Last October I participated in oral arguments before the 5th Court of Appeals in Dallas on a case regarding the constitutionality of a mandatory blood draw taken from my client without without his consent or a warrant under Chapter 724 of the Texas Transportation Code following an arrest for DWI with an accident.

My argument centered on the lack of exigent circumstances (an exception to the warrant requirement) that existed in the facts on the night in question, the ease with which the arresting officer could have obtained a search warrant, and the implied consent statute (724) does not take into account the totality of the circumstances regarding exigency. In short, the way my client’s blood was taken violated his 4th amendment rights.
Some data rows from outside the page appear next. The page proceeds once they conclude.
(** [prisma.plan.upsert] on the unique [businessId]: an [undefined]
    value leaves a column of the existing row as it is; a new row needs
    a name and an existing business, takes [serial] as its id and the
    column default for a status that is not given. *)
Definition prisma_plan_upsert (serial businessId : Z) (name : option string)
    (expiresAt : Z) (status : option string) : Prisma Plan.t :=
  perform (fun d =>
    match findPlan d businessId with
    | Some p =>
        let p' := Plan.mk (Plan.id p) (Plan.businessId p)
                    (orKeep name (Plan.name p)) expiresAt
                    (orKeep status (Plan.status p)) in
        match updateFirst (fun q => Plan.businessId q =? businessId)
                          (fun _ => p') (plans d) with
        | Some ps => Some (setPlans ps d, p')
        | None => None
        end
    | None =>
        match name with
        | Some n =>
            if businessExists d businessId then
              let p := Plan.mk serial businessId n expiresAt
                         (orKeep status "Pending") in
              Some (setPlans (plans d ++ [p]) d, p)
            else None
        | None => None
        end
    end).

(** The existing plan that refuses a second subscription: active and
    not yet past its expiry. *)
Definition stillVerified (existingPlan : option Plan.t) (now : Z)
  : option Plan.t :=
  match existingPlan with
  | Some p =>
      if String.eqb (Plan.status p) "active" && (now <? Plan.expiresAt p)
      then Some p else None
  | None => None
  end.

Definition alreadySubscribed (existingPlan : Plan.t) : PlanResponse :=
  mkPlanResponse 400
    (PExisting "Verified subscription already exists"
       "Aapka subscription already verified hai. Dobara subscription nahi le sakte."
       (Plan.name existingPlan)
       (mapBackendToFrontendStatus (Plan.status existingPlan))
       (Plan.expiresAt existingPlan)).

(** The [try] block of POST /plan. *)
Definition postPlan (businessId : Z) (input : PlanInput.t) (now serial : Z)
  : Prisma PlanResponse :=
  existingPlan <- prisma_plan_findUnique businessId ;;
  match stillVerified existingPlan now with
  | Some existingPlan => ret (alreadySubscribed existingPlan)
  | None =>
      let (name, expiresAt) :=
        planTerms (PlanInput.name input) (PlanInput.expiresAt input) now in
      plan <- prisma_plan_upsert serial businessId name expiresAt
                (upsertStatus (PlanInput.status input)) ;;
      ret (mkPlanResponse 200
             (PPlan "Plan created or updated successfully" plan
                (mapBackendToFrontendStatus (Plan.status plan))))
  end.
(** ** The prompt for a dimension *)

Lemma getPaperSize_turned_down which a rest :
  turned_down which a = true →
  (getPaperSize which (a :: rest)).2 = (getPaperSize which rest).2
  ∧ length (getPaperSize which (a :: rest)).1
    = S (length (getPaperSize which rest).1).
Proof.
  destruct a as [ps|]; simpl; [|done]. unfold acceptable.
  destruct (PAPER_DIMS which <? ps)%float; [done|].
  destruct (ps <=? 0)%float; [done|].
  by destruct (PAPER_DIMS which - ps <? 1.0)%float.
Qed.

Lemma getPaperSize_acceptable which ps rest :
  acceptable which ps = true →
  getPaperSize which (Some ps :: rest) = ([], Some (ps, rest)).
Proof.
  simpl. unfold acceptable.
  destruct (PAPER_DIMS which <? ps)%float; [done|].
  destruct (ps <=? 0)%float; [done|].
  by destruct (PAPER_DIMS which - ps <? 1.0)%float.
Qed.

(** X11.  [getPaperSize] prints one report for each answer it turns
    down and returns the first answer that passes the three tests,
    leaving the answers after it unread; when every answer is turned
    down it runs out of input. *)
Theorem getPaperSize_first_acceptable which pre :
  Forall (λ a, turned_down which a = true) pre →
  length (getPaperSize which pre).1 = length pre
  ∧ (getPaperSize which pre).2 = None
  ∧ (∀ ps rest, acceptable which ps = true →
       getPaperSize which (pre ++ Some ps :: rest)
       = ((getPaperSize which pre).1, Some (ps, rest))).
Proof.
  induction 1 as [|a pre Ha _ (IH1 & IH2 & IH3)].
  { repeat split. intros ps rest Hps. by apply getPaperSize_acceptable. }
  destruct (getPaperSize_turned_down which a pre Ha) as [H2 H1].
  repeat split.
  - rewrite H1, IH1. done.
  - by rewrite H2.
  - intros ps rest Hps. specialize (IH3 ps rest Hps).
    destruct a as [v|]; simpl in *.
    + unfold acceptable in Ha.
      destruct (PAPER_DIMS which <? v)%float; [by rewrite IH3|].
      destruct (v <=? 0)%float; [by rewrite IH3|].
      destruct (PAPER_DIMS which - v <? 1.0)%float; [by rewrite IH3|done].
    + by rewrite IH3.
Qed.

Lemma getPaperSize_first_acceptable_witness :
  length (getPaperSize X [None; Some 9%float; Some 0%float; Some 8%float]).1 = 4
  ∧ (getPaperSize X [None; Some 9%float; Some 0%float; Some 8%float]).2 = None
  ∧ (∀ ps rest, acceptable X ps = true →
       getPaperSize X ([None; Some 9%float; Some 0%float; Some 8%float]
                       ++ Some ps :: rest)
       = ((getPaperSize X [None; Some 9%float; Some 0%float; Some 8%float]).1,
          Some (ps, rest))).
Proof.
  apply (getPaperSize_first_acceptable X
           [None; Some 9%float; Some 0%float; Some 8%float]).
  repeat constructor.
Defined.

(** X12.  A dimension [getPaperSize] returns is a finite number above
    zero, or [nan]: an infinity, a zero and a number below zero are
    turned down, [nan] is not. *)
Theorem getPaperSize_returns_positive which answers out ps rest :
  getPaperSize which answers = (out, Some (ps, rest)) →
  Prim2SF ps = S754_nan ∨ ∃ m e, Prim2SF ps = S754_finite false m e.
Proof.
  revert out. induction answers as [|[v|] answers IH]; intros out; simpl; [done| |].
  - destruct (PAPER_DIMS which <? v)%float eqn:E1.
    { destruct (getPaperSize which answers) as [o r]. simpl.
      intros [= <- ->]. by eapply IH. }
    destruct (v <=? 0)%float eqn:E2.
    { destruct (getPaperSize which answers) as [o r]. simpl.
      intros [= <- ->]. by eapply IH. }
    destruct (PAPER_DIMS which - v <? 1.0)%float eqn:E3.
    { destruct (getPaperSize which answers) as [o r]. simpl.
      intros [= <- ->]. by eapply IH. }
    intros [= <- <- <-].
    rewrite ltb_spec in E1. rewrite leb_spec in E2.
    destruct (Prim2SF v) as [s|[|]| |[|] m e]; eauto; exfalso.
    + destruct s; vm_compute in E2; congruence.
    + vm_compute in E2. congruence.
    + destruct which; vm_compute in E1; congruence.
    + vm_compute in E2. congruence.
  - destruct (getPaperSize which answers) as [o r]. simpl.
    intros [= <- ->]. by eapply IH.
Qed.

Lemma getPaperSize_returns_positive_witness :
  Prim2SF 6%float = S754_nan ∨ ∃ m e, Prim2SF 6%float = S754_finite false m e.
Proof.
  exact (getPaperSize_returns_positive X [Some 9%float; Some 6%float]
           [LargerThanPaper X] 6%float [] eq_refl).
Defined.

(** ** The length of the index fragment *)

Lemma length_append s t :
  String.length (s +:+ t) = String.length s + String.length t.
Proof.
  induction s as [|c s IH]; [done|]. rewrite append_cons. simpl. by rewrite IH.
Qed.

(** X13.  The fragment is empty for no entry only, and its length is
    that of the fields plus nine characters for each entry (the
    marker, the comma and the blank). *)
Theorem formatIndex_length l :
  String.length (formatIndex l)
  = sum_list (map (λ e : entry, 9 + String.length e.1 + String.length e.2) l)
  ∧ (formatIndex l = "" ↔ l = []).
Proof.
  split.
  - induction l as [|e l IH]; [done|].
    rewrite formatIndex_cons, length_append, IH. unfold item.
    rewrite !length_append. simpl. lia.
  - split; [|by intros ->]. destruct l as [|e l]; [done|].
    rewrite formatIndex_cons. unfold item. rewrite append_assoc.
    intros H. apply (f_equal String.length) in H.
    rewrite length_append in H. simpl in H. lia.
Qed.

(** ** What the sort looks at *)

Lemma insert_entry_key_only (g : entry → entry) x l :
  (∀ e, key (g e) = key e) →
  insert_entry (g x) (map g l) = map g (insert_entry x l).
Proof.
  intros Hg. induction l as [|y l IH]; simpl; [done|].
  rewrite !Hg. destruct (str_le (key x) (key y)); simpl; [done|]. by rewrite IH.
Qed.

(** X14.  The sort looks at the lowercased first field and at nothing
    else: a change of the entries that keeps every lowercased first
    field (another page reference, other letter case) is carried
    through the sort, each entry staying at its place. *)
Theorem sort_entries_key_only (g : entry → entry) l :
  (∀ e, key (g e) = key e) →
  sort_entries (map g l) = map g (sort_entries l).
Proof.
  intros Hg. induction l as [|x l IH]; simpl; [done|].
  by rewrite IH, insert_entry_key_only.
Qed.

Lemma sort_entries_key_only_witness :
  sort_entries (map (λ e : entry, (e.1, "p. " +:+ e.2))
                    [("b", "2"); ("C", "3"); ("a", "1")])
  = map (λ e : entry, (e.1, "p. " +:+ e.2))
        (sort_entries [("b", "2"); ("C", "3"); ("a", "1")]).
Proof.
  apply (sort_entries_key_only (λ e : entry, (e.1, "p. " +:+ e.2))).
  intros e. reflexivity.
Defined.

(** ** The rejected lines *)

Lemma concat_split sep s : String.concat (String sep "") (split sep s) = s.
Proof.
  induction s as [|c s IH]; [done|]. simpl.
  destruct (Ascii.eqb_spec c sep) as [->|Hc].
  - pose proof (split_nonnil sep s) as Hn.
    destruct (split sep s) as [|x fs] eqn:Hs; [done|].
    change (String.concat (String sep "") ("" :: x :: fs))
      with (String sep (String.concat (String sep "") (x :: fs))).
    by rewrite IH.
  - pose proof (split_nonnil sep s) as Hn.
    destruct (split sep s) as [|x [|y fs]] eqn:Hs; [done|..].
    + simpl in *. by rewrite IH.
    + change (String.concat (String sep "") (String c x :: y :: fs))
        with (String c (String.concat (String sep "") (x :: y :: fs))).
      by rewrite IH.
Qed.
(** X17.  Over a database built by [mk_db], navigating a link backward
    is the converse of navigating it forward: [eval_bwd_ptr] never fails
    and returns exactly the objects of the records from which the forward
    link reaches the given value, in the order of the database and each
    of them once. *)
Theorem backward_is_converse (data : list Record) (base : Data) (ptr : string)
        (ctx : EvalContext) :
  mk_db data = Ok (db ctx) ->
  eval_bwd_ptr base ptr ctx
  = Ok (map (fun kv => Obj (fst kv)) (filter (links_to base ptr) (db ctx)))
  /\ NoDup (map fst (filter (links_to base ptr) (db ctx)))
  /\ forall a,
       In a (map fst (filter (links_to base ptr) (db ctx)))
       <-> exists links,
             eval_fwd_ptr (Obj a) ptr ctx = Ok links
             /\ existsb (py_eq base) links = true.
Proof.
  intros Hdb. apply mk_db_wf in Hdb. destruct Hdb as [Hnd Hids].
  split; [| split].
  - unfold eval_bwd_ptr.
    rewrite (oconcat_map_ok _ (fun kv => if links_to base ptr kv
                                         then [Obj (fst kv)] else [])).
    + f_equal. clear. induction (db ctx) as [| kv d IH]; [reflexivity |].
      simpl. destruct (links_to base ptr kv); simpl; now rewrite IH.
    + eapply Forall_impl; [| exact Hids]. intros kv Hkv.
      fold (links_to base ptr kv).
      destruct (links_to base ptr kv); [| reflexivity].
      now rewrite obj_of_record_wf.
  - now apply db_filter_keys.
  - intros a. rewrite in_map_iff. split.
    + intros ([k v] & <- & Hin). apply filter_In in Hin.
      destruct Hin as [Hin Hlinked]. exists (get_links v ptr).
      split; [| exact Hlinked]. simpl.
      now rewrite (proj2 (db_get_In _ _ _ Hnd) Hin).
    + intros (links & Hfwd & Hlinks). simpl in Hfwd.
      destruct (db_get a (db ctx)) as [obj |] eqn:Hget; [| discriminate].
      inversion Hfwd; subst. exists (a, obj). split; [reflexivity |].
      apply filter_In. split; [| exact Hlinks].
      now apply (db_get_In _ _ _ Hnd).
Qed.

Lemma backward_is_converse_witness :
  eval_bwd_ptr (bslink 0x21) "notes" (empty_ctx DB1)
  = Ok [Obj (bsid 0x10); Obj (bsid 0x11)].
Proof.
  destruct (@backward_is_converse DB1_data (bslink 0x21) "notes" (empty_ctx DB1)
              eq_refl) as (H & _).
  exact H.
Defined.

(** *** Object references *)

Definition has_type (kv : uuid * Record) : bool :=
  match dict_get "__type__" (snd kv) with Some _ => true | None => false end.

Definition type_is (name : string) (kv : uuid * Record) : bool :=
  match dict_get "__type__" (snd kv) with
  | Some t => py_equal t (DStr name)
  | None => false
  end.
The Court of Appeals agreed, issuing a lengthy 26 page opinion last February holding that my client’s constitutional rights were violated when his blood was drawn without a warrant. More specifically:

1) the trial court erred by concluding that based on the totality of the circumstances, exigency was met and the warrantless mandatory blood draw performed on my client was constitutional; and
2) the taking of my client’s blood without a warrant under Chapter 724 of the Texas Transportation Code was a violation of my client’s 4th Amendment rights and the results of the blood test should have been excluded.

It’s been a long road for my client-the original hearing to exclude the blood before the Collin County trial court took place in July of 2013, but the results have been worth it. I have enjoyed being on the leading edge of shaping the law regarding warrantless blood draw issues that have followed the Supreme Court’s 2013 ruling in McNeeley v. Missouri.